The runaway coverage of Hillary Clinton's emails has become so expansive that it's often hard for news consumers to get their hands around how vast the ocean of media attention is. It's difficult to quantify how numbing the endless questions have become, and how painfully repetitive the bouts of analysis now are.
Lately though, we're starting to get some concrete data points. For instance, thanks to the broadcast evening news analysis of Andrew Tyndall we know that ABC World News Tonight, CBS Evening News, and NBC Nightly News this year have together spent just as much time covering the email controversy as they have spent covering Clinton's entire presidential campaign.
Additionally, Media Matters detailed how, since March, Washington Post political blogger Chris Cillizza has penned more than 50 posts mentioning Hillary Clinton's emails, nearly all of them featuring dire warnings about the supposedly “massive political problem” facing the Democrat.

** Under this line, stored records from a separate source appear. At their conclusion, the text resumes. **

(* ===== verification/ApprovalRun.v ===== *)
(** * A run of the approvals

    The colleague of [StoreRun] pauses for two tool calls; the person who asked approves one of
    them, through the file and with a chat message that is delivered twice. *)

From S2P Require Import Prelude OrderedDict PyJson Tables MateModels RequestStore DeliveryStore Recovery StoreInv StoreRun ApprovalStore ApprovalInv ApprovalProps ApprovalReplies ApprovalChat.

Definition app_token (n : nat) : string := "app_" +:+ ticks n.
Definition takes (l : list response) : bool := true.

#[local] Abbreviation host_op := (approval_op (I := string)) (only parsing).
#[local] Abbreviation performing := (performs ticks plain_notice app_token takes) (only parsing).
#[local] Abbreviation conversing := (chats ticks plain_notice app_token takes) (only parsing).

(** ** The parts *)

Definition shell : InterceptedCall := {| tool_call_id := "call1"; tool_name := "bash"; approval_ref := None; call_rest := "ls" |}.
Definition writes : InterceptedCall :=
  {| tool_call_id := "call2"; tool_name := "write_file"; approval_ref := None; call_rest := "a.txt" |}.
Definition pausing : AgentEvent := the_event "ev1" 1 (EXECUTION_PAUSED [] "awaiting_confirmation" None [shell; writes]).

Definition paused_ops : list host_op :=
  map OpHost started ++ [OpHost (OpEvents [pausing] 4); OpCreate asked_record pausing 5 false].
Definition pending_row : ApprovalRow :=
  new_approval (app_token 3) asked_record pausing [shell; writes] ("feishu:user:u1", Some chat_route, "bot") 5.
Definition approves (now : Z) : host_op :=
  OpDecide (app_token 3) "approve" "feishu:user:u1" "feishu" "oc_1" (Some "app") (Some "call1") now None.
Definition approved_row : ApprovalRow :=
  set_answer Approved Approve (responses [shell; writes] Approve EmptyString (Some "call1")) pending_row.

#[local] Abbreviation from_empty ops := (performing ops (opened (Some empty_db) 0)) (only parsing).

Example run_pauses : approvals (db (from_empty paused_ops)) = [pending_row].
Proof. by vm_compute. Qed.

Example run_approves : approvals (db (from_empty (paused_ops ++ [approves 6]))) = [approved_row].
Proof. by vm_compute. Qed.

Lemma pending_in_file : pending_row ∈ approvals (db (from_empty paused_ops)).
Proof. rewrite run_pauses. by left. Qed.
Lemma approved_in_file : approved_row ∈ approvals (db (from_empty (paused_ops ++ [approves 6]))).
Proof. rewrite run_approves. by left. Qed.

(** A message of the person who asked, answering in the chat *)
Definition reply_of (id : string) : ReplyKey :=
  {| rk_namespace_id := "ns"; rk_agent_id := "bot"; rk_channel := "feishu"; rk_app_id := "app"; rk_target_id := "oc_1";
     rk_principal_ref := "feishu:user:u1"; rk_message_id := id |}.
Definition says_yes : command := {| c_word := "approve"; c_id := None; c_call := Some "call1" |}.
Definition continues (k : nat) (n : nat) : list (chat_event string) := repeat (Continue k false 6) n.

(** The message is delivered twice, and the second handler overtakes the first. *)
Definition twice : list (chat_event string) :=
  [Message 0 (reply_of "om_1") (Some says_yes); Message 1 (reply_of "om_1") (Some says_yes)] ++
  continues 0 3 ++ continues 1 7 ++ continues 0 3.
#[local] Abbreviation chatted := (conversing (map FileCall paused_ops ++ twice) (quiet (Some empty_db) 0)) (only parsing).
Definition said_yes : decision_made :=
  {| dm_key := reply_of "om_1"; dm_id := app_token 3; dm_decision := "approve"; dm_call := Some "call1" |}.

Example run_chats : decided chatted = [said_yes; said_yes] ∧ approvals (db (file chatted)) = [approved_row].
Proof. by vm_compute. Qed.

(** ** The theorems at the run *)

Lemma approval_needs_consent_witness :
  consented ticks plain_notice app_token takes (opened (Some empty_db) 0) (paused_ops ++ [approves 6]) approved_row "call1".
Proof.
  apply (approval_needs_consent ticks plain_notice app_token takes (Some empty_db) 0 (paused_ops ++ [approves 6])).
  - exact approved_in_file.
  - assert (approved_calls approved_row = ["call1"]) as -> by by vm_compute. by left.
Defined.

Lemma approval_answered_once_witness : ∃ r', r' ∈ approvals (db (performing [approves 9; OpExpire 2000000000; OpConsume (app_token 3)]
    (from_empty (paused_ops ++ [approves 6])))) ∧ a_status r' = Consumed ∧ answered_as approved_row r'.
Proof.
  set (later := [approves 9; OpExpire 2000000000; OpConsume (app_token 3)]).
  destruct (approval_answered_once ticks plain_notice app_token takes (Some empty_db) 0 (paused_ops ++ [approves 6]) later approved_row)
    as (r' & Hr' & Ha).
  - exact approved_in_file.
  - exists r'. split; [exact Hr'|]. split; [|exact Ha].
    assert (approvals (db (performing later (from_empty (paused_ops ++ [approves 6])))) = [set_consumed approved_row]) as E by by vm_compute.
    rewrite E in Hr'. by apply list_elem_of_singleton in Hr' as ->.
Defined.

Lemma may_answer_witness : may_answer pending_row "feishu:user:u1" "feishu" "oc_1" (Some "app") None.
Proof. split_and!; [done| |done]. by exists chat_route. Qed.

Lemma decide_correct_witness : ∃ row w', (Z.ltb 6 (expires_at pending_row)) = true ∧
  decide_once takes (app_token 3) "approve" "feishu:user:u1" "feishu" "oc_1" (Some "app") (Some "call1") 6 None (from_empty paused_ops)
    = (Ret (row, true), w') ∧ approved_calls row = ["call1"].
Proof.
  destruct (decide_correct ticks plain_notice app_token takes (Some empty_db) 0 paused_ops pending_row (app_token 3) "call1"
    "feishu:user:u1" "feishu" "oc_1" (Some "app") None 6) as (l & _ & _ & row & w' & Hrun & _ & _ & _ & _ & Hd).
  - exact pending_in_file.
  - done.
  - done.
  - exact may_answer_witness.
  - by left.
  - by vm_compute.
  - exists row, w'. split; [by vm_compute|]. split; [exact Hrun|]. by destruct Hd as (_ & H & _).
Defined.

Lemma strangers_refused_witness :
  decide_once takes (app_token 3) "approve" "feishu:user:u2" "feishu" "oc_1" (Some "app") (Some "call1") 6 None (from_empty paused_ops)
    = (Exc FORBIDDEN, from_empty paused_ops).
Proof.
  apply (strangers_refused takes (app_token 3) "approve" "feishu:user:u2" "feishu" "oc_1" (Some "app") (Some "call1") 6 None
    (from_empty paused_ops) pending_row).
  - by left.
  - by vm_compute.
  - by intros [H _].
Defined.

Lemma said_twice : said_yes ∈ decided chatted.
Proof. rewrite (proj1 run_chats). by left. Qed.

Lemma message_decides_one_witness : said_yes ∈ decided chatted ∧
  ∀ row, row ∈ reply_messages (db (file chatted)) → reply_key row = dm_key said_yes → bound_id row = dm_id said_yes.
Proof.
  split; [exact said_twice|].
  exact (proj1 (proj2 (message_decides_one ticks plain_notice app_token takes (Some empty_db) 0 (map FileCall paused_ops ++ twice) said_yes
    said_twice))).
Defined.
(** [bind_request_window] from its last transaction on, with the generation computed before *)
Definition bind_window (ns agent sid rid gen : string) : call string :=
  transaction (
    with_db (λ d, with_windows (insert_or_ignore window_clash
      {| wd_namespace_id := ns; wd_request_id := rid; wd_agent_id := agent; wd_session_id := sid; generation := gen |} (share_windows d)) d) ;;
    d <- get_db ;;
    row <- py_some (find_window ns rid d) PyTypeError ;;
    py_guard (bool_decide ((wd_agent_id row, wd_session_id row) = (agent, sid))) FORBIDDEN ;;
    py_ret (generation row)).
(** [bind_request_window] when nothing happens between its transactions *)
Definition bind_request_window (requests : option (list (RequestState I))) (ns agent sid rid : string) : call string :=
  d <- get_db ;;
  gen <- py_pure (window_generation ns agent sid (Some rid) d) ;;
  current <- py_pure (request_window_is_current requests ns rid d) ;;
  py_guard current FORBIDDEN ;;
  bind_window ns agent sid rid gen.
Definition saved_request_window (ns rid : string) (d : ShareDB) : string :=
  match find_window ns rid d with Some row => generation row | None => EmptyString end.

(** ** Queries *)

Definition for_query (ns agent rid digest : string) (d : ShareDB) : option ShareRow :=
  fetchone (λ r, bool_decide (share_key r = (ns, agent, rid, digest))) (share_approvals d).
Definition for_batch (ns agent rid batch : string) (d : ShareDB) : list ShareRow :=
  select (λ r, bool_decide (sh_namespace_id r = ns ∧ sh_agent_id r = agent ∧ sh_request_id r = rid) &&
               bool_decide (search_digest (scope r) = Some batch)) (share_approvals d).
Definition _for_request (ns rid : string) (approved : bool) (d : ShareDB) : list ShareRow :=
  select (λ r, bool_decide (sh_namespace_id r = ns ∧ sh_request_id r = rid) &&
               if approved then approved_share r else bool_decide (sh_status r = SPending)) (share_approvals d).
Definition denied_groups (ns agent rid : string) (d : ShareDB) : list string :=
  (r ← select (λ r, bool_decide (sh_namespace_id r = ns ∧ sh_agent_id r = agent ∧ sh_request_id r = rid ∧
                                 (sh_status r = SRejected ∨ sh_status r = SExpired))) (share_approvals d);
   sg_group_id <$> source_groups r).
Definition for_native_all (native : string) (d : ShareDB) : list ShareRow :=
  select (λ r, bool_decide (native_approval_id r = Some native)) (share_approvals d).
Definition for_native (native : string) (d : ShareDB) : option ShareRow := head (for_native_all native d).
End repository.
Lemma shares_reach_ok ops : shares_ok (db (shares ops no_shares)).
Proof.
  induction ops as [|o ops IH] using rev_ind; [apply no_shares_ok|]. rewrite shares_app. cbn. eapply share_steps_ok; [by apply share_steps|done].
Qed.

(** However calls of the repository are interleaved, receipts and grants have their own ids, a query of a
    Request one receipt, and a destination one active grant per source; a receipt has
    one source group, its decision is the one its status says and it has a time exactly when
    it is decided; a Request is bound to one window. *)
Theorem shares_invariant ops : let d := db (shares ops no_shares) in
  unique sh_approval_id (share_approvals d) ∧ unique share_key (share_approvals d) ∧ unique grant_id (share_grants d) ∧
  (∀ g g', g ∈ share_grants d → g' ∈ share_grants d → gr_active g = true → gr_active g' = true → grant_key g = grant_key g' → g = g') ∧
  (∀ r, r ∈ share_approvals d → share_wf r) ∧ unique window_key (share_windows d).
Proof. intros d. destruct (shares_reach_ok ops). by split_and!. Qed.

It turns out Cillizza isn't alone at the Post. According to a search of the Nexis database, the Post has published at least 70 articles, columns, and blog posts this month that mention Clinton and discuss her emails at least three times.
70, just this month.
In other words, the Post has roughly averaged more than two Clinton email missives every day in September. The newspaper's total word count for Clinton email coverage, in news and opinion, this month? According to Nexis word counts, approximately 60,000 words, which is about the equivalent of a 200-page hardcover book.
Just for the month of September.
Right now, the Post's relentless, breathless news and opinion coverage feels like Iran Contra-meets-Watergate, even though there's no indication any laws were broken in the Clinton saga. The ironic part is that in late August, Post columnist David Ignatius spelled out why the media fury surrounding the email story was “overstated.” Most of the Post newsroom apparently ignored him for the month of September.
And keep in mind, this tsunami-type coverage comes six months after the email story first emerged.
Obviously this much saturation coverage produces almost comedic redundancies. Take for instance how the Post's news and opinion pages handled the apology Clinton offered up regarding her use of private emails:
-Hillary Clinton apologizes for e-mail system: 'I take responsibility'
-Hillary Clinton finally apologizes for her private e-mail server. What took so long?
-Why Hillary Clinton apologized
-Hillary's apology won't make e-mail scandal go away
-Hillary Clinton's 'apology' interview, annotated
-Is Clinton's 'I'm sorry' TV tour enough to change her political fortunes?
Gee, think Post readers get the idea?
Like lots of news organizations, it seems the Post has decided to gorge itself on email coverage and use it as a permanent backdrop for the Clinton campaign. For Republicans, that's a winning model. For voters in search of 2016 insights, not so much.